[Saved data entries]
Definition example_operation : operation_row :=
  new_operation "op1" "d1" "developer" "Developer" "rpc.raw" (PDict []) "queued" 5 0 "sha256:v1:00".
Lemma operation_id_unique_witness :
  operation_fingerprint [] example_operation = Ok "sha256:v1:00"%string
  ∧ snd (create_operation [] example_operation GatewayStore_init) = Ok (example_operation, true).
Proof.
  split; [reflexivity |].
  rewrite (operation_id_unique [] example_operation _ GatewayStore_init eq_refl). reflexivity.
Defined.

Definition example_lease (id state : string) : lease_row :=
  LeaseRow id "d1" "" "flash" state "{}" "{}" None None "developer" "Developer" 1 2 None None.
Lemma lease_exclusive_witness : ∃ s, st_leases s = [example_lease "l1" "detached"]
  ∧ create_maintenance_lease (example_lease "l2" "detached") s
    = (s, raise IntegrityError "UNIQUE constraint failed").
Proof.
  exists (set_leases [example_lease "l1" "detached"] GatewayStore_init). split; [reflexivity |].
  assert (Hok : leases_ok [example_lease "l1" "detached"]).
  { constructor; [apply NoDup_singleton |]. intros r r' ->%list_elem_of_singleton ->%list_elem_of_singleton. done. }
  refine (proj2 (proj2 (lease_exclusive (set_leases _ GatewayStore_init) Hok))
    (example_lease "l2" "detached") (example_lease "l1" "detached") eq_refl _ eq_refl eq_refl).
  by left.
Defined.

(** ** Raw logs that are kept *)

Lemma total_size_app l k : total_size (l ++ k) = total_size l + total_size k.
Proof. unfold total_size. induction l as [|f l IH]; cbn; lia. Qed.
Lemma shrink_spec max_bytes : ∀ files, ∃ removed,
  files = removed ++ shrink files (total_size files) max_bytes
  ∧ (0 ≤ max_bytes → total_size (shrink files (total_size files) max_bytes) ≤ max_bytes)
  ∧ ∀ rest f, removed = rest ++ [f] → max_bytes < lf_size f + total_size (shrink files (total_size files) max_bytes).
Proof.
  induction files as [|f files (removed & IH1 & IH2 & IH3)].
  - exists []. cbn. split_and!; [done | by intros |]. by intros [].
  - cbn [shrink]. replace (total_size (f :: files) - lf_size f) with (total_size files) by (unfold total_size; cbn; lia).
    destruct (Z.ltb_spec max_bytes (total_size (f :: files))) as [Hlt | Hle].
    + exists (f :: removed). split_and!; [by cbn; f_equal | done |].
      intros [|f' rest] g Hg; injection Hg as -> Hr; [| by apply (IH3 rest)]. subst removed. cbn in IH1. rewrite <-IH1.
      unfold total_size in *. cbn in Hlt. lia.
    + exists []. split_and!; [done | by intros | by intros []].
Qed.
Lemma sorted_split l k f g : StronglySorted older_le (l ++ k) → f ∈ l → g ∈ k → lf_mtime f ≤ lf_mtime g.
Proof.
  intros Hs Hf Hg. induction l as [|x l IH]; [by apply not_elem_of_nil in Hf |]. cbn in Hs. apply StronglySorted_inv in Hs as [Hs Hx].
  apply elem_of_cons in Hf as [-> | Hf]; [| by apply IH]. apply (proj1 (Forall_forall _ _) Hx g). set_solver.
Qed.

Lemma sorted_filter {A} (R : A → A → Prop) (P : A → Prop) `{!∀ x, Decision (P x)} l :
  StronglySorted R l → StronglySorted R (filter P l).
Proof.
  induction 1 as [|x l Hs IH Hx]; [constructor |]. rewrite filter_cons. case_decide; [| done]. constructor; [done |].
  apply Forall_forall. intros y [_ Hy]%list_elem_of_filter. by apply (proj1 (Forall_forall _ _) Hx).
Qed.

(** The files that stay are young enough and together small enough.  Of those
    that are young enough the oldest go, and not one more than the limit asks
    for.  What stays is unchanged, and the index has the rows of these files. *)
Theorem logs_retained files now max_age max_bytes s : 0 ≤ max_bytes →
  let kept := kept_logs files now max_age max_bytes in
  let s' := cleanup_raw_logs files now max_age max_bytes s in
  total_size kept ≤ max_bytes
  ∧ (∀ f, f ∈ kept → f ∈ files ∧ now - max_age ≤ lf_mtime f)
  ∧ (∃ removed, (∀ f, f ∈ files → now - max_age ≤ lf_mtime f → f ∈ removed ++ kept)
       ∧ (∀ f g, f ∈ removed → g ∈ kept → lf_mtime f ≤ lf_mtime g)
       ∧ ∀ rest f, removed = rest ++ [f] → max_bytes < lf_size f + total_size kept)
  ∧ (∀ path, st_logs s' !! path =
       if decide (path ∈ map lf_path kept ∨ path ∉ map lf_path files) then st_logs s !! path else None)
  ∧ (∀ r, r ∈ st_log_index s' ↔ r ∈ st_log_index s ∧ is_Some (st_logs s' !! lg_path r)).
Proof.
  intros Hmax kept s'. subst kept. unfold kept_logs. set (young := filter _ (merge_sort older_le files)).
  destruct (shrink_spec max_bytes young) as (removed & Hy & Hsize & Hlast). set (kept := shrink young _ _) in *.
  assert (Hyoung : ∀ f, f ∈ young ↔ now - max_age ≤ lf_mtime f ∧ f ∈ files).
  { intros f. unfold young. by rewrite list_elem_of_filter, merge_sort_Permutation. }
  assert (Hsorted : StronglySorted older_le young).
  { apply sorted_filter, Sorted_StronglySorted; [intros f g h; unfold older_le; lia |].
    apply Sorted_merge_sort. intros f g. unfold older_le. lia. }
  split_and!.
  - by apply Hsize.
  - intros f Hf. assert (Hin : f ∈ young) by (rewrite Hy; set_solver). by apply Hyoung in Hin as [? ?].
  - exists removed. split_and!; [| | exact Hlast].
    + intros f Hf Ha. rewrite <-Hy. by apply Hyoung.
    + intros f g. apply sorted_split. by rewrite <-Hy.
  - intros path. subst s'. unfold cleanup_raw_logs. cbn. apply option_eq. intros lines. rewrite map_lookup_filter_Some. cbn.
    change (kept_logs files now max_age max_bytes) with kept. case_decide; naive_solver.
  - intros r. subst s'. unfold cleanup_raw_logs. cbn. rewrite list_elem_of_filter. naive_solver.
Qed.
==
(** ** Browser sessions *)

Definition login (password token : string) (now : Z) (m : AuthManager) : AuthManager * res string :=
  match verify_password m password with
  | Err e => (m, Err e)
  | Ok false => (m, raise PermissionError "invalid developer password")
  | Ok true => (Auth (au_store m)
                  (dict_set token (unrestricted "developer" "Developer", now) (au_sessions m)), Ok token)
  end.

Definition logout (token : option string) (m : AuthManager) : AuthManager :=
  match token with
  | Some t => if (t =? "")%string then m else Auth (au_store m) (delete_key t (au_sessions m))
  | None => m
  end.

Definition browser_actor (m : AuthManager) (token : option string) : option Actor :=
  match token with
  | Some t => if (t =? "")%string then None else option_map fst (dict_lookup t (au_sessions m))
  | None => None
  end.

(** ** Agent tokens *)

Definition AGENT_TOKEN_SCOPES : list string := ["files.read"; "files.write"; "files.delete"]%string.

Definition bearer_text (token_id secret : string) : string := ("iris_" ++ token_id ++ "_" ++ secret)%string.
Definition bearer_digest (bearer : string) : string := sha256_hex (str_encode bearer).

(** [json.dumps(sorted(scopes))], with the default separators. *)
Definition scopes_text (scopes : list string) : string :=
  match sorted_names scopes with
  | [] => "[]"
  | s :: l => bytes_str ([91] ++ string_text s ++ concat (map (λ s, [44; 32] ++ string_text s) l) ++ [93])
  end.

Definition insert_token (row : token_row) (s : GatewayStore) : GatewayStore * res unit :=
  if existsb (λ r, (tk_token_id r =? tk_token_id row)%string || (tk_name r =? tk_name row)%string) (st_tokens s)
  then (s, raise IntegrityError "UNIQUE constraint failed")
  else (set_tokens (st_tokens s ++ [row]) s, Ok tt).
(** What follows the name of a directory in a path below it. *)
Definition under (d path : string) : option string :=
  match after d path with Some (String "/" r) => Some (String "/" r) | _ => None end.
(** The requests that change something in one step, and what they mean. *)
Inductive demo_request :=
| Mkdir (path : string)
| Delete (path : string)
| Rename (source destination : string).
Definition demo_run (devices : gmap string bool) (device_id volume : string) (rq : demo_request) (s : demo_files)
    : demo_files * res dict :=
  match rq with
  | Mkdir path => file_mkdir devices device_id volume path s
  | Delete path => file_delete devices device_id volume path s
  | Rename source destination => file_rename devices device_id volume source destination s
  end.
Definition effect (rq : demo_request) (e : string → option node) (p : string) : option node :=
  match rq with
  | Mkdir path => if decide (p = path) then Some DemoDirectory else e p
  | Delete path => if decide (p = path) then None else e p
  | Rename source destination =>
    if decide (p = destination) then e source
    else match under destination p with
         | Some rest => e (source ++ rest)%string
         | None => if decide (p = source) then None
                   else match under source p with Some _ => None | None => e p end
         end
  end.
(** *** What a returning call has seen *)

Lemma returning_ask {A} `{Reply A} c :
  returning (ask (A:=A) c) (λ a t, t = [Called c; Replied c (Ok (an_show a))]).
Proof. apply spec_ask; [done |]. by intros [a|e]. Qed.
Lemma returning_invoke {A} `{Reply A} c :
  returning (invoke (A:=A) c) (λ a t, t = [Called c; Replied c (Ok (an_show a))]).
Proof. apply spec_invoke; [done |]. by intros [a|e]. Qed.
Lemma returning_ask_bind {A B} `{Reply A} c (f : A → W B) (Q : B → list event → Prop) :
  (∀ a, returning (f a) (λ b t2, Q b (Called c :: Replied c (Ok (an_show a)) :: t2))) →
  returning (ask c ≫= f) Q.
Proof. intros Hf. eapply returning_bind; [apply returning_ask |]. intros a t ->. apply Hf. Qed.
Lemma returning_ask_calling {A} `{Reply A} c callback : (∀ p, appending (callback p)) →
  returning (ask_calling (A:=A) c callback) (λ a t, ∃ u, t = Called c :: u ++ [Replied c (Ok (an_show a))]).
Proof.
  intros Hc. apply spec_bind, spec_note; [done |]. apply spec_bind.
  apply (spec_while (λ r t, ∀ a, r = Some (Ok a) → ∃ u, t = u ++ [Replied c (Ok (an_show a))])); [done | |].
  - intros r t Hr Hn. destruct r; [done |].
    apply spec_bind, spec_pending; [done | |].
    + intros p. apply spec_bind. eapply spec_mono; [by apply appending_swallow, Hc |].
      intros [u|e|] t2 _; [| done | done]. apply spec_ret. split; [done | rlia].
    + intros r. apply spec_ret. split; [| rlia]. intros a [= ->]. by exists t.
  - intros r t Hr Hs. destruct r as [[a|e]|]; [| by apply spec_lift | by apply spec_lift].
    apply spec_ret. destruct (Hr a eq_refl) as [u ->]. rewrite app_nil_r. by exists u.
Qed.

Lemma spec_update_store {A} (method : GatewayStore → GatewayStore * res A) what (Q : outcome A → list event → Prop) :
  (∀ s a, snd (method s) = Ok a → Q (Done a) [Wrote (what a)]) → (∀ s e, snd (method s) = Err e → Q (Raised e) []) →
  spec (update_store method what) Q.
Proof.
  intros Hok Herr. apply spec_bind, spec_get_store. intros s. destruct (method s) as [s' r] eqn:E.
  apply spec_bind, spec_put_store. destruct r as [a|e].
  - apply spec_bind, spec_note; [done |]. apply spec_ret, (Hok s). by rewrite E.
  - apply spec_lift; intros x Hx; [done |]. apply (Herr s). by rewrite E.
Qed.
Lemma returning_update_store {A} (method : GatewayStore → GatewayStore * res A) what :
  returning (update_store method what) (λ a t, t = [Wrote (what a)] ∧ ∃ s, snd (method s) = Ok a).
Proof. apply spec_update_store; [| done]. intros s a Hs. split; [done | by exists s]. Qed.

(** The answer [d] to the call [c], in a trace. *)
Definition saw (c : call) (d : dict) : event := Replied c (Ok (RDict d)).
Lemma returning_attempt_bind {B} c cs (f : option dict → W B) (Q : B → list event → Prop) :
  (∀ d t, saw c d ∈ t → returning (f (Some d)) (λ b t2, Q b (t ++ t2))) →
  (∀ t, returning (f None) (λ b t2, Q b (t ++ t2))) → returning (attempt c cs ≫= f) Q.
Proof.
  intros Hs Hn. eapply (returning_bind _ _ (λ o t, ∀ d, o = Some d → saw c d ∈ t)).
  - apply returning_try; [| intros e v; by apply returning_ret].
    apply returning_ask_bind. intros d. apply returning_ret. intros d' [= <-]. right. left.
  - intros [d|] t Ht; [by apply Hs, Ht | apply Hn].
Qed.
==
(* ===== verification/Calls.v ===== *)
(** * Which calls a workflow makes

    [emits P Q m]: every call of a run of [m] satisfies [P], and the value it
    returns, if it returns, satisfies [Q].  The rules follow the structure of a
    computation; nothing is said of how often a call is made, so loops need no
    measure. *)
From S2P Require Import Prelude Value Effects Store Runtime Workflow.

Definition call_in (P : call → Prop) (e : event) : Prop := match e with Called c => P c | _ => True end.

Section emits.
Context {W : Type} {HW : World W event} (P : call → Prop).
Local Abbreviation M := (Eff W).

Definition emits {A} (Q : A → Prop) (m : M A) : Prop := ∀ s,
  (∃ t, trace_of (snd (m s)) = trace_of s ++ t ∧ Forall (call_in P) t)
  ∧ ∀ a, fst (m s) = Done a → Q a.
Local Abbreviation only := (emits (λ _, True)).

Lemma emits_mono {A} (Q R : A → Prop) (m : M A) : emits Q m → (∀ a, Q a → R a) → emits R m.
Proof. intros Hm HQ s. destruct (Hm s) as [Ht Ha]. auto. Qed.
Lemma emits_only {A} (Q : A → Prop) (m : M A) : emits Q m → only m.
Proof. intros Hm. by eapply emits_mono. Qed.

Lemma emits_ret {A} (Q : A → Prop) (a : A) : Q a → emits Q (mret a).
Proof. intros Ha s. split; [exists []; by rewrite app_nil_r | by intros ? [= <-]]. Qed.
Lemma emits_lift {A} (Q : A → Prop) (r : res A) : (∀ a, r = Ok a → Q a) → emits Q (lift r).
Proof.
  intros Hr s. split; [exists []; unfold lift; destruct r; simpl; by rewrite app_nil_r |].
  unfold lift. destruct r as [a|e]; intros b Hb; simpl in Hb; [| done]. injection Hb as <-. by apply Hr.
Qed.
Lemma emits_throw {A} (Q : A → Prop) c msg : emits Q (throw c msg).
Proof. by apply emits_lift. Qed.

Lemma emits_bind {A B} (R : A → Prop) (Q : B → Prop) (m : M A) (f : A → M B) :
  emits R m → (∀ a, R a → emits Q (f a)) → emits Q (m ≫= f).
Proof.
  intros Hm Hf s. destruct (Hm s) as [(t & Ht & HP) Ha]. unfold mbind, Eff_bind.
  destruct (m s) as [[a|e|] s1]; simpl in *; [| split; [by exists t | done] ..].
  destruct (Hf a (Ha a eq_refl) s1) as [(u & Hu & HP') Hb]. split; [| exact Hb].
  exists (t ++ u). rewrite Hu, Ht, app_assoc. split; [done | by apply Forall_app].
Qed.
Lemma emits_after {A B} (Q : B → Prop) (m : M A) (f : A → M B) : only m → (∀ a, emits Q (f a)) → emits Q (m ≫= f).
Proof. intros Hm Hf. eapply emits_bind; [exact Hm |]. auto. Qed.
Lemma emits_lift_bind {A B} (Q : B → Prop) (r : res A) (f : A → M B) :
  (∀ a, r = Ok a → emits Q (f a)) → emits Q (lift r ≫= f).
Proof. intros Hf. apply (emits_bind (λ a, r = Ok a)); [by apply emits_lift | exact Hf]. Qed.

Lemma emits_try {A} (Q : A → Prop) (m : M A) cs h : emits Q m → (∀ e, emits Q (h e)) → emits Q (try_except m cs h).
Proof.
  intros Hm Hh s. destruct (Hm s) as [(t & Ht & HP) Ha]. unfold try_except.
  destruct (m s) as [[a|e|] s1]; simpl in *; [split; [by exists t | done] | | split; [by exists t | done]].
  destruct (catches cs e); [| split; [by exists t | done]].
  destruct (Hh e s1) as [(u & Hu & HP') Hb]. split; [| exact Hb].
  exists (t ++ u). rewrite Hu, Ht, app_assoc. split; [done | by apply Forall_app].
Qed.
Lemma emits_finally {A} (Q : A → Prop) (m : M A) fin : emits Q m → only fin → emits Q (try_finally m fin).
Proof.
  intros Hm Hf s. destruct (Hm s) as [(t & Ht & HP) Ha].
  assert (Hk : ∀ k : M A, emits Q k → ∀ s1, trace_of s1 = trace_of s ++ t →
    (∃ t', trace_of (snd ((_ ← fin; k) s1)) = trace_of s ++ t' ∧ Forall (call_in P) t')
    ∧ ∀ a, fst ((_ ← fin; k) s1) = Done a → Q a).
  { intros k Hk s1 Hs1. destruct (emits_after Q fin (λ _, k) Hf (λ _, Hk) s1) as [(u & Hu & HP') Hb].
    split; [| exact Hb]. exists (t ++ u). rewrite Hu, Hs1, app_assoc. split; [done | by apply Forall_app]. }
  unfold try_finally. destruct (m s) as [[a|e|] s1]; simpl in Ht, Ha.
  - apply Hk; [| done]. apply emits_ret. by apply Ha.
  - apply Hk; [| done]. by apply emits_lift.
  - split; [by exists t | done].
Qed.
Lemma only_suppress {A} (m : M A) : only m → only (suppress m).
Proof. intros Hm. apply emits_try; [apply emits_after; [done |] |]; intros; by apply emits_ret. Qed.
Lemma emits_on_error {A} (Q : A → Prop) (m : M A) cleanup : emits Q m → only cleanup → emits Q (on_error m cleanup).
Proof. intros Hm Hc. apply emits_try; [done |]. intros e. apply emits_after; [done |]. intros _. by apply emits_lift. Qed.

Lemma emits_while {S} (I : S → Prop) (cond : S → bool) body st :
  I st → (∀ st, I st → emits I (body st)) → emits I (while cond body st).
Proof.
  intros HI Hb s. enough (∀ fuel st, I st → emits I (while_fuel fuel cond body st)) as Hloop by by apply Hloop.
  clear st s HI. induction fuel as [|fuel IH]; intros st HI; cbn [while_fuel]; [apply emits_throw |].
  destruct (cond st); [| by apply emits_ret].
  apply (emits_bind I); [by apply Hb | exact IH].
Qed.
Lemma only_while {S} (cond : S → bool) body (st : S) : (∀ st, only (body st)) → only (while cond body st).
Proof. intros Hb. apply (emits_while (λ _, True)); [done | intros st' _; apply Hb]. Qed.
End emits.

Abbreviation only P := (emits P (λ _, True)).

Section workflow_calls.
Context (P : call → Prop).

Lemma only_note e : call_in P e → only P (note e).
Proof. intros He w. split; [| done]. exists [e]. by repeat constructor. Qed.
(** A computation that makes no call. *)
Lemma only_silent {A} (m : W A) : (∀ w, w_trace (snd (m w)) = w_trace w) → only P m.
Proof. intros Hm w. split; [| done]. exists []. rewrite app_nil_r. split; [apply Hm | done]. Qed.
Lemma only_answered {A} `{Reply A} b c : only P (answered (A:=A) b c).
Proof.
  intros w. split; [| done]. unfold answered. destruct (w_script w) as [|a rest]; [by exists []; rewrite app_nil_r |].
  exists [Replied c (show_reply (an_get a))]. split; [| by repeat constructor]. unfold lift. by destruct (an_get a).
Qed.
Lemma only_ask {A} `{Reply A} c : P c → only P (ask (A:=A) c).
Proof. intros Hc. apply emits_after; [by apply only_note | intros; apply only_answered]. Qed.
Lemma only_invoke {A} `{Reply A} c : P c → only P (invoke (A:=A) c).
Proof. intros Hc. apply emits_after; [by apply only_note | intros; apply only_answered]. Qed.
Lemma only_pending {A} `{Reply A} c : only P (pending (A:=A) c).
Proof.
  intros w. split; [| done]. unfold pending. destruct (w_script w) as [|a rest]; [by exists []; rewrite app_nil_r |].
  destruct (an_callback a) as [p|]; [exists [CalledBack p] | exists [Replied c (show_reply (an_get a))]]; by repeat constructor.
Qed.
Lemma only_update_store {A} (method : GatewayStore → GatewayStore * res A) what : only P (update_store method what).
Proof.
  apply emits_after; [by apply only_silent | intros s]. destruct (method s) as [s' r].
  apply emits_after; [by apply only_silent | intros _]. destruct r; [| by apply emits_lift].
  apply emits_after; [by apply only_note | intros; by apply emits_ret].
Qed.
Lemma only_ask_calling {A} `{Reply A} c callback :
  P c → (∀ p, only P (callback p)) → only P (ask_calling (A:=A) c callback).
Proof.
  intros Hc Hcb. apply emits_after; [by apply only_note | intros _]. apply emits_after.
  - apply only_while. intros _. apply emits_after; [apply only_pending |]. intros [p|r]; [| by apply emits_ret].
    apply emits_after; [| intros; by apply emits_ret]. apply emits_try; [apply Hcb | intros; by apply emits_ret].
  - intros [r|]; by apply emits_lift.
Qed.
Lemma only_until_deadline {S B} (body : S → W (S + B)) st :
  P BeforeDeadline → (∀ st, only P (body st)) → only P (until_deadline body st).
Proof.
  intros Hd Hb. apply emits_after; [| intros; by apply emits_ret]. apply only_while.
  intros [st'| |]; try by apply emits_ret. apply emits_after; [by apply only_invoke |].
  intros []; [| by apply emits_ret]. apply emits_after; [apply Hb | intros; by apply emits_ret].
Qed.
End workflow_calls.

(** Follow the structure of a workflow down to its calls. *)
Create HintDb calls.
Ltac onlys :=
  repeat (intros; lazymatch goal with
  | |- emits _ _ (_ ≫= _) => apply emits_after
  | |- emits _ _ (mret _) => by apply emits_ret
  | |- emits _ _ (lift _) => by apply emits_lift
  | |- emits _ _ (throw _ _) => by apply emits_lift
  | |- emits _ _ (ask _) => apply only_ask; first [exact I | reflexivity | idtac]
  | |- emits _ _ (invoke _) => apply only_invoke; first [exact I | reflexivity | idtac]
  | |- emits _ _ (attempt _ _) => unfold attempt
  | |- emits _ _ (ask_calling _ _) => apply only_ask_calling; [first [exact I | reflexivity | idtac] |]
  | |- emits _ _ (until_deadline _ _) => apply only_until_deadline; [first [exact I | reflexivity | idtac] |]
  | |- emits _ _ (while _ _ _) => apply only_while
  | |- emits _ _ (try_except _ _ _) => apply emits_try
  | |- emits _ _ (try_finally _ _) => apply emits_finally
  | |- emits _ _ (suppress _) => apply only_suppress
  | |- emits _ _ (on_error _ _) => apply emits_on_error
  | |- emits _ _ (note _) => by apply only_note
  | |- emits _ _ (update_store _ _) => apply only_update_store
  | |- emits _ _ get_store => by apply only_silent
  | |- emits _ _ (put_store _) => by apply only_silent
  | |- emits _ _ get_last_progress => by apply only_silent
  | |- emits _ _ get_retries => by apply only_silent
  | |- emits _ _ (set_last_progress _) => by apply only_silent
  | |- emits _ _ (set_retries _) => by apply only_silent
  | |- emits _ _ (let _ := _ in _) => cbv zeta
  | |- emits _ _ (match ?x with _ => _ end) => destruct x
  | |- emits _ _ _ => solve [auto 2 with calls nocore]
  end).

## Description of the task
Reproduce every line from the preceding data in which the word "AuthManager" can be found.

## Result for this exercise
Definition login (password token : string) (now : Z) (m : AuthManager) : AuthManager * res string :=
Definition logout (token : option string) (m : AuthManager) : AuthManager :=
Definition browser_actor (m : AuthManager) (token : option string) : option Actor :=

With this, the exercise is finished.